Write out only the opening lines of the entries, through the line with "and assignment the".

— MATERIAL SUPPLIED —
##############################

(* ===== verification/KeyedTable.v ===== *)
(** * KeyedTable: a table and the dictionary that holds the same rows

    The in-memory repositories keep their records in a dictionary keyed by the
    record's identifier; the SQL ones address rows by primary key.  The lemmas
    here turn a statement on the values of such a dictionary into the lookup
    and assignment the dictionary code performs. *)
From S2P Require Import Prelude PyDict Sql.
From stdpp Require Import list.

Section keyed.
Context {Row K : Type} `{!EqDecision K} (key : Row → K).
Implicit Types (d : dict K Row).

Definition keyed d : Prop := dict_ok d ∧ ∀ k r, (k, r) ∈ d → key r = k.

Lemma keyed_nil : keyed [].
Proof. split; [apply dict_ok_nil|]. intros k r H. by apply not_elem_of_nil in H. Qed.

Lemma keyed_get k r d : keyed d → dict_get k d = Some r → key r = k.
Proof. intros [_ H] ?%dict_get_Some_In. auto. Qed.

Lemma dict_set_elem k v k' r d :
  (k', r) ∈ dict_set k v d → (k' = k ∧ r = v) ∨ (k', r) ∈ d.
Proof.
  induction d as [|[k0 v0] d IH]; simpl.
  - intros [=]%list_elem_of_singleton. auto.
  - case_decide.
    + intros [[=]|?]%elem_of_cons; [auto|]. right. by right.
    + intros [[=]|Hin]%elem_of_cons; [right; subst; left|].
      destruct (IH Hin); [auto|]. right. by right.
Qed.

Lemma keyed_set k v d : keyed d → key v = k → keyed (dict_set k v d).
Proof.
  intros [Hok Hk] Hv. split; [by apply dict_ok_set|].
  intros k' r [[-> ->]|?]%dict_set_elem; auto.
Qed.

Lemma dict_del_elem k k' r d : (k', r) ∈ dict_del k d → (k', r) ∈ d.
Proof.
  induction d as [|[k0 v0] d IH]; simpl; [done|]. case_decide.
  - intros. by right.
  - intros [->|?]%elem_of_cons; [left|right; auto].
Qed.

Lemma keyed_del k d : keyed d → keyed (dict_del k d).
Proof.
  intros [Hok Hk]. split; [by apply dict_ok_del|]. intros k' r H%dict_del_elem. auto.
Qed.

Lemma keyed_values_keys d : keyed d → map key (dict_values d) = dict_keys d.
Proof.
  intros [_ Hk]. unfold dict_values, dict_keys. rewrite map_map. apply map_ext_in.
  intros [k r] Hin. simpl. apply Hk. by apply list_elem_of_In.
Qed.

Lemma keyed_unique d : keyed d → keys_unique key (dict_values d).
Proof. intros H. unfold keys_unique. rewrite keyed_values_keys by done. apply H. Qed.

Lemma keyed_first_match k d :
  keyed d → first_match (λ r, bool_decide (key r = k)) (dict_values d) = dict_get k d.
Proof.
  intros [_ Hk]. induction d as [|[k' r] d IH]; simpl; [done|].
  assert (key r = k') as Hr by (apply Hk; left).
  rewrite IH by (intros; apply Hk; by right).
  case_bool_decide; case_decide; congruence.
Qed.

Lemma keyed_values_set k v d :
  keyed d → is_Some (dict_get k d) →
  dict_values (dict_set k v d) =
  map (λ r, if bool_decide (key r = k) then v else r) (dict_values d).
Proof.
  intros [Hok Hk]. unfold dict_ok in Hok.
  induction d as [|[k' r] d IH]; simpl; [by intros [? ?]|].
  simpl in Hok. apply NoDup_cons in Hok as [Hnin Hok].
  assert (key r = k') as Hr by (apply Hk; left).
  case_decide; simpl.
  - intros _. subst. rewrite bool_decide_true by done. f_equal.
    unfold dict_values. symmetry. rewrite <- (map_id (map snd d)) at 2.
    apply map_ext_in. intros x Hx. apply list_elem_of_In, list_elem_of_fmap in Hx as [[k2 x2] [-> Hx]].
    rewrite bool_decide_false; [done|]. simpl. intros Heq. apply Hnin.
    apply list_elem_of_fmap. exists (k2, x2). split; [|done]. simpl.
    rewrite <- Heq. apply Hk. by right.
  - intros Hs. rewrite bool_decide_false by congruence. f_equal.
    apply IH; [done| |done]. intros. apply Hk. by right.
Qed.

(** What an [UPDATE] addressed by key does to the table of a dictionary. *)
Lemma update_returning_keyed check p f k d :
  keyed d →
  update_returning check (λ r, bool_decide (key r = k) && p r) f (dict_values d) =
  match dict_get k d with
  | Some r =>
      if p r then
        if check (f r) then (Ok [f r], dict_values (dict_set k (f r) d))
        else (Raise BackendUnavailableError, dict_values d)
      else (Ok [], dict_values d)
  | None => (Ok [], dict_values d)
  end.
Proof.
  intros Hd. unfold update_returning.
  assert (∀ t, (∀ r, r ∈ t → bool_decide (key r = k) && p r = false) →
            update_set (λ r, bool_decide (key r = k) && p r) f t = t) as Hno.
  { intros t Ht. unfold update_set. rewrite <- (map_id t) at 2. apply map_ext_in.
    intros r Hr. rewrite Ht; [done|]. by apply list_elem_of_In. }
  rewrite filter_keyed by by apply keyed_unique.
  rewrite keyed_first_match by done.
  destruct (dict_get k d) as [r|] eqn:Hg; simpl.
  - destruct (p r) eqn:Hp; simpl.
    + destruct (check (f r)); simpl; [|done]. f_equal.
      rewrite (update_set_keyed key p f k r); [|by apply keyed_unique| |done].
      * by rewrite keyed_values_set by done.
      * by rewrite keyed_first_match.
    + f_equal. apply Hno. intros r' Hr'. case_bool_decide as Hk'; simpl; [|done].
      apply dict_values_In in Hr' as [k' Hr']; [|apply Hd].
      pose proof (keyed_get _ _ _ Hd Hr'). congruence.
  - f_equal. apply Hno. intros r' Hr'. case_bool_decide as Hk'; simpl; [|done].
    apply dict_values_In in Hr' as [k' Hr']; [|apply Hd].
    pose proof (keyed_get _ _ _ Hd Hr'). congruence.
Qed.

(** The first row of a [SELECT] addressed by key. *)
Lemma select_keyed p k d :
  keyed d →
  first_row (select (λ r, bool_decide (key r = k) && p r) (dict_values d)) =
  match dict_get k d with Some r => if p r then Some r else None | None => None end.
Proof.
  intros Hd. unfold select. rewrite filter_keyed by by apply keyed_unique.
  rewrite keyed_first_match by done.
  destruct (dict_get k d) as [r|]; [|done]. by destruct (p r).
Qed.
End keyed.

Create HintDb keyed.
#[export] Hint Resolve keyed_nil keyed_set keyed_del : keyed.
(* ===== verification/Tables.v ===== *)
(** * Tables: well-formed tables and how statements change them

    A table is well-formed when every row passes its CHECK constraints and no
    two rows share a key.  [Table] gives, for one row type, those constraints
    and the way the program may change a stored row; the lemmas show what an
    [UPDATE], an [INSERT] or a [DELETE] makes of a well-formed table. *)
From S2P Require Import Prelude Sql.
From stdpp Require Import list.

Class Table (Row : Type) := {
  row_check : Row → bool;
  (** The rows differ on every key of the table. *)
  apart : Row → Row → Prop;
  (** What may become of a stored row. *)
  grows : Row → Row → Prop;
  grows_preorder :: PreOrder grows;
  apart_grows a b a' b' : apart a b → grows a a' → grows b b' → apart a' b' }.

Section tables.
Context {Row : Type} `{!Table Row}.
Implicit Types (t : list Row) (r : Row).

Fixpoint sound t : Prop :=
  match t with
  | [] => True
  | r :: t' => row_check r = true ∧ Forall (apart r) t' ∧ sound t'
  end.

(** The table stays well-formed and each of its rows is still there, changed
    as the program may. *)
Definition table_step t t' : Prop :=
  sound t → sound t' ∧ ∀ r, r ∈ t → ∃ r', r' ∈ t' ∧ grows r r'.

#[export] Instance table_step_preorder : PreOrder table_step.
Proof.
  split.
  - intros t Hs. split; [done|]. intros r Hr. exists r. split; [done|reflexivity].
  - intros t1 t2 t3 H12 H23 H1. destruct (H12 H1) as [H2 Hr2]. destruct (H23 H2) as [H3 Hr3].
    split; [done|]. intros r Hr. destruct (Hr2 r Hr) as (r2&Hin2&?). destruct (Hr3 r2 Hin2) as (r3&?&?).
    exists r3. split; [done|by etrans].
Qed.

Lemma sound_check t r : sound t → r ∈ t → row_check r = true.
Proof.
  induction t as [|r0 t IH]; simpl; [by intros _ ?%not_elem_of_nil|].
  intros (?&_&?) [->|?]%elem_of_cons; auto.
Qed.

(** Apart rows differ in each key. *)
Lemma sound_NoDup {K} (key : Row → K) t : (∀ a b, apart a b → key a ≠ key b) → sound t → NoDup (map key t).
Proof.
  intros Hkey. induction t as [|r t IH]; simpl; [constructor|]. intros (_&Hall&Hs). constructor; [|by apply IH].
  intros (x&Hx&Hin)%list_elem_of_fmap. rewrite Forall_forall in Hall. by apply (Hkey r x (Hall x Hin)).
Qed.

(** Two rows that agree on a key are one row. *)
Lemma sound_unique t r r' : sound t → r ∈ t → r' ∈ t → ¬ apart r r' → ¬ apart r' r → r = r'.
Proof.
  induction t as [|r0 t IH]; simpl; [by intros _ ?%not_elem_of_nil|].
  intros (_&Hall&Hs) Hr Hr' Hna Hna'. rewrite Forall_forall in Hall.
  apply elem_of_cons in Hr as [->|Hr], Hr' as [->|Hr']; [done| | |by apply IH]; exfalso; auto.
Qed.

Lemma sound_app t r : sound t → row_check r = true → Forall (λ x, apart x r) t → sound (t ++ [r]).
Proof.
  induction t as [|r0 t IH]; simpl; [done|]. intros (?&?&?) Hr Hall. apply Forall_cons in Hall as [? ?].
  split_and!; [done|by apply Forall_app; auto|auto].
Qed.

Lemma sound_filter (p : Row → bool) t : sound t → sound (List.filter p t).
Proof.
  induction t as [|r t IH]; simpl; [done|]. intros (?&Hall&?). destruct (p r); simpl; [|auto].
  split_and!; [done| |auto]. rewrite Forall_forall in *. intros x Hx. apply Hall.
  apply list_elem_of_In, filter_In in Hx as [Hx _]. by apply list_elem_of_In.
Qed.

(** Changing rows, each as the program may, keeps the keys apart. *)
Lemma sound_map (f : Row → Row) t :
  sound t → (∀ r, r ∈ t → row_check (f r) = true ∧ grows r (f r)) → sound (map f t).
Proof.
  induction t as [|r t IH]; simpl; [done|]. intros (_&Hall&Hs) Hf.
  destruct (Hf r ltac:(left)) as [Hc Hg]. split_and!; [done| |apply IH; [done|intros; apply Hf; by right]].
  rewrite Forall_forall in *. intros x Hx. apply list_elem_of_fmap in Hx as (y&->&Hy).
  eapply apart_grows; [by apply Hall|done|]. apply Hf. by right.
Qed.

Lemma table_update_at cond set t :
  (sound t → ∀ r, r ∈ t → cond r = true → grows r (set r)) →
  table_step t (update_returning row_check cond set t).2.
Proof.
  intros Hset Hs. unfold update_returning. destruct (forallb row_check _) eqn:Hall; simpl.
  2: { by apply table_step_preorder. }
  rewrite forallb_forall in Hall.
  assert (∀ r, r ∈ t → grows r (if cond r then set r else r)) as Hg.
  { intros r Hr. destruct (cond r) eqn:Hc; [auto|reflexivity]. }
  split.
  - unfold update_set. apply sound_map; [done|]. intros r Hr. split; [|auto].
    destruct (cond r) eqn:Hc; [|by eapply sound_check]. apply Hall, in_map, filter_In. by rewrite <- list_elem_of_In.
  - intros r Hr. eexists. split; [|by apply Hg]. apply list_elem_of_fmap. by exists r.
Qed.

Lemma table_update cond set :
  (∀ r, cond r = true → grows r (set r)) → respects table_step (update_returning row_check cond set).
Proof. intros Hset t. apply table_update_at. auto. Qed.

Lemma table_insert admits new :
  (∀ t r, admits t r = true → row_check r = true ∧ Forall (λ x, apart x r) t) →
  respects table_step (insert_returning admits new).
Proof.
  intros Had. induction new as [|r new IH]; intros t Hs; cbn [insert_returning]; [by apply table_step_preorder|].
  destruct (admits t r) eqn:Ha; [|by apply table_step_preorder]. destruct (Had t r Ha) as [Hc Hap].
  assert (sound (t ++ [r])) as Hs' by by apply sound_app.
  specialize (IH _ Hs'). destruct (insert_returning _ _ _) as [[rows|e] t']; simpl in *; [|by apply table_step_preorder].
  destruct IH as [? Hr]. split; [done|]. intros x Hx. apply Hr, elem_of_app. by left.
Qed.

Lemma sound_sublist t t' : t' `sublist_of` t → sound t → sound t'.
Proof.
  induction 1 as [|r t1 t2 Hsub IH|r t1 t2 Hsub IH]; simpl; [done| |by intros (_&_&?); auto].
  intros (?&Hall&?). split_and!; [done| |auto]. rewrite Forall_forall in *. intros x Hx. apply Hall.
  by eapply elem_of_sublist.
Qed.

Lemma delete_sound cond t : sound t → sound (delete_returning cond t).2.
Proof. apply sound_filter. Qed.
End tables.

##############################

— OUTPUT BELOW —
(* ===== verification/KeyedTable.v ===== *)
(** * KeyedTable: a table and the dictionary that holds the same rows

    The in-memory repositories keep their records in a dictionary keyed by the
    record's identifier; the SQL ones address rows by primary key.  The lemmas
    here turn a statement on the values of such a dictionary into the lookup
    and assignment the dictionary code performs. *)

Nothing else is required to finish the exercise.